Does he “love” me?  I don’t think so.  I know he likes to eat ice cream, receive attention and go for walks and car rides.  I also know he does not like being brushed, bathed, having his nails clipped or being muzzled.  I think much of his behavior is explainable by Skinner and Pavlov.  But I know more than anything that I love him.

He wasn’t my first choice when I visited a group of adorable puppies the first time.  Ironically, a tragic accident brought him into my life instead the pup I had originally chosen.  So I brought him home, fed him, bathed him, cleaned up his business, cleaned up the trash messes, took him to training, “fought” with him trying to brush his coat and cut his nails, and I loved him.  Why?  Because I chose to.  The value of the opportunity to love and care for him was worth the possibility of the pain and suffering I could experience.

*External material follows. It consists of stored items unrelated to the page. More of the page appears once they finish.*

Definition missing_names (rule : Rule) (meta : CertMeta) : list string :=
  filter (λ d, d ≠ "" ∧ d ∉ ToLower <$> cm_SANs meta) (rule_domain <$> Domains rule).
Definition checkSANMismatch : list Finding :=
  rule ← rules;
  if negb (active_https rule) || (length (Domains rule) <=? 1)%nat then []
  else omap (λ d, let domain := rule_domain d in
    if bool_decide (domain = "") then None
    else meta ← get_meta domain;
      if bool_decide (missing_names rule meta = []) then None
      else Some (warning domain "san_mismatch" (NotCovered domain (missing_names rule meta)))) (Domains rule).

(** ** The order of the findings *)

Definition severityOrder (s : Severity) : Z :=
  match s with SeverityCritical => 0 | SeverityWarning => 1 | SeverityInfo => 2 end.
(** [¬ less(b, a)]: [sort.SliceStable] leaves the findings in this order. *)
Definition finding_le (a b : Finding) : Prop :=
  severityOrder (fi_Severity a) < severityOrder (fi_Severity b) ∨
  (fi_Severity a = fi_Severity b ∧
   (fi_Check a = fi_Check b ∧ String.le (fi_Domain a) (fi_Domain b) ∨ fi_Check a ≠ fi_Check b ∧ String.le (fi_Check a) (fi_Check b))).
#[export] Instance finding_le_dec : RelDecision finding_le.
Proof. intros a b. unfold finding_le. apply _. Defined.

Definition all_findings : list Finding :=
  checkExpiry ++ checkDomainMismatch ++ checkOrphanCerts ++ checkKeyStrength ++ checkSANMismatch.
Definition count (s : Severity) (l : list Finding) : Z := Z.of_nat (length (filter (λ f, fi_Severity f = s) l)).

(** [Review] with a store. *)
Definition Review : ReviewResult := {|
  rr_OK := count SeverityCritical all_findings =? 0;
  rr_Total := Z.of_nat (length all_findings);
  rr_Critical := count SeverityCritical all_findings;
  rr_Warnings := count SeverityWarning all_findings;
  rr_Info := count SeverityInfo all_findings;
  rr_Findings := merge_sort finding_le all_findings
|}.
End review.

(** ** What a review says *)

#[export] Instance finding_le_total : Total finding_le.
Proof.
  intros a b. unfold finding_le. destruct (fi_Severity a) eqn:Ha, (fi_Severity b) eqn:Hb; simpl; try (by left; left; lia); try (by right; left; lia).
  all: destruct (decide (fi_Check a = fi_Check b)) as [E|E];
    [destruct (total String.le (fi_Domain a) (fi_Domain b)); [left|right]; right; (split; [done|]); left; (split; [congruence|done])
    |destruct (total String.le (fi_Check a) (fi_Check b)); [left|right]; right; (split; [done|]); right; (split; [congruence|done])].
Qed.

Lemma time_sub_le a b : time_sub a b ≤ 0 ↔ a ≤ b.
Proof. unfold time_sub, int64_min, int64_max. lia. Qed.

Lemma severity_count_zero s l : count s l =? 0 = true ↔ ∀ f, f ∈ l → fi_Severity f ≠ s.
Proof.
  unfold count. rewrite Z.eqb_eq. split.
  - intros H f Hf Hs. assert (f ∈ filter (λ f, fi_Severity f = s) l) as Hin by (by apply list_elem_of_filter).
    destruct (filter _ l); [by apply elem_of_nil in Hin|simpl in H; lia].
  - intros H. destruct (filter _ l) as [|f l'] eqn:E; [done|].
    assert (f ∈ filter (λ f, fi_Severity f = s) l) as [Hs Hf]%list_elem_of_filter by (rewrite E; by left). by destruct (H f Hf).
Qed.
Lemma count_split l : Z.of_nat (length l) = count SeverityCritical l + count SeverityWarning l + count SeverityInfo l.
Proof.
  unfold count. induction l as [|f l IH]; [done|].
  rewrite !filter_cons. destruct (fi_Severity f) eqn:E; repeat case_decide; try congruence; cbn [length]; lia.
Qed.

Section review_spec.
Context {x509 : X509}.
Context (opts : Options) (now : Z) (rules : list Rule).
Context (expiry_list orphan_list strength_list : list CertMeta) (get_meta : string → option CertMeta).
Let review := Review opts now rules expiry_list orphan_list strength_list get_meta.
Let all := all_findings opts now rules expiry_list orphan_list strength_list get_meta.

(** The certificate [meta] is not close to its end, as far as its date can be read. *)
Definition fresh (meta : CertMeta) : Prop :=
  cm_NotAfter meta = "" ∨ ∀ expiry, ParseTime (cm_NotAfter meta) = Some expiry →
    now < expiry ∧ op_ExpiryCriticalDays opts < days_left (time_sub expiry now).
Definition certified (rule : Rule) : Prop :=
  active_https rule = true → ∀ d, d ∈ Domains rule → rule_domain d ≠ "" → is_Some (get_meta (rule_domain d)).

Lemma fresh_expiry meta : fresh meta ↔ ∀ f, expiry_finding opts now meta = Some f → fi_Severity f ≠ SeverityCritical.
Proof.
  unfold fresh, expiry_finding. case_bool_decide as Hna; [split; [done|by left]|].
  destruct (ParseTime (cm_NotAfter meta)) as [expiry|]; [|by split; [|right]].
  destruct (time_sub expiry now <=? 0) eqn:Hr; [|destruct (_ <=? op_ExpiryCriticalDays opts) eqn:Hd].
  - bool_to_prop. apply (proj1 (time_sub_le _ _)) in Hr. split.
    + intros [?|H] f; [done|]. destruct (H _ eq_refl). lia.
    + intros H. by destruct (H _ eq_refl).
  - bool_to_prop. split.
    + intros [?|H] f; [done|]. destruct (H _ eq_refl). lia.
    + intros H. by destruct (H _ eq_refl).
  - bool_to_prop. split.
    + intros _ f. destruct (_ <=? _); [|done]. by intros [= <-].
    + intros _. right. intros ? [= <-]. split; [|done]. apply Z.nle_gt. rewrite <-time_sub_le. lia.
Qed.

Lemma elem_of_rules_bind (h : Rule → list Finding) f : f ∈ (rule ← rules; h rule) ↔ ∃ rule, rule ∈ rules ∧ f ∈ h rule.
Proof. rewrite list_elem_of_bind. naive_solver. Qed.

Lemma certified_mismatch : (∀ rule, rule ∈ rules → certified rule) ↔ checkDomainMismatch rules get_meta = [].
Proof.
  unfold checkDomainMismatch, certified. split.
  - intros H. apply elem_of_nil_inv. intros f Hf. apply elem_of_rules_bind in Hf as (rule & Hr & Hf).
    destruct (active_https rule) eqn:Ha; cbn [negb] in Hf; [|by apply elem_of_nil in Hf].
    apply list_elem_of_omap in Hf as (d & Hd & Hf). case_bool_decide as Hne; [done|].
    by destruct (H rule Hr Ha d Hd Hne) as [m Hm]; rewrite Hm in Hf.
  - intros H rule Hr Ha d Hd Hne. destruct (get_meta (rule_domain d)) eqn:Hm; [eauto|].
    assert (critical (rule_domain d) "domain_mismatch" (NoCertificateFound (RuleID rule) (rule_domain d)) ∈ ([] : list Finding)) as Hin; [|by apply elem_of_nil in Hin].
    rewrite <-H. apply elem_of_rules_bind. exists rule. split; [done|]. rewrite Ha. cbn [negb].
    apply list_elem_of_omap. exists d. split; [done|]. by rewrite bool_decide_false, Hm.
Qed.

We must admit, that in this world we make choices that we know will result in pain and suffering, but we make them because the value of the choice to love transcends the cost of the pain and suffering.  As I think about this, I find myself reflecting about God and the problem of suffering from a new perspective.  He knew what we would do when He created us and the price He would choose to pay to redeem us.  He knows the depth of the mess we have made and grieves over our choices and loss.  He feels the pain of losing what He has cared for and loved.  It is no coincidence that Jesus was known as a man of sorrows, acquainted with grief.  But the value of the choice and the opportunity to love transcends the cost of the pain and suffering incurred by both the Lover and the loved.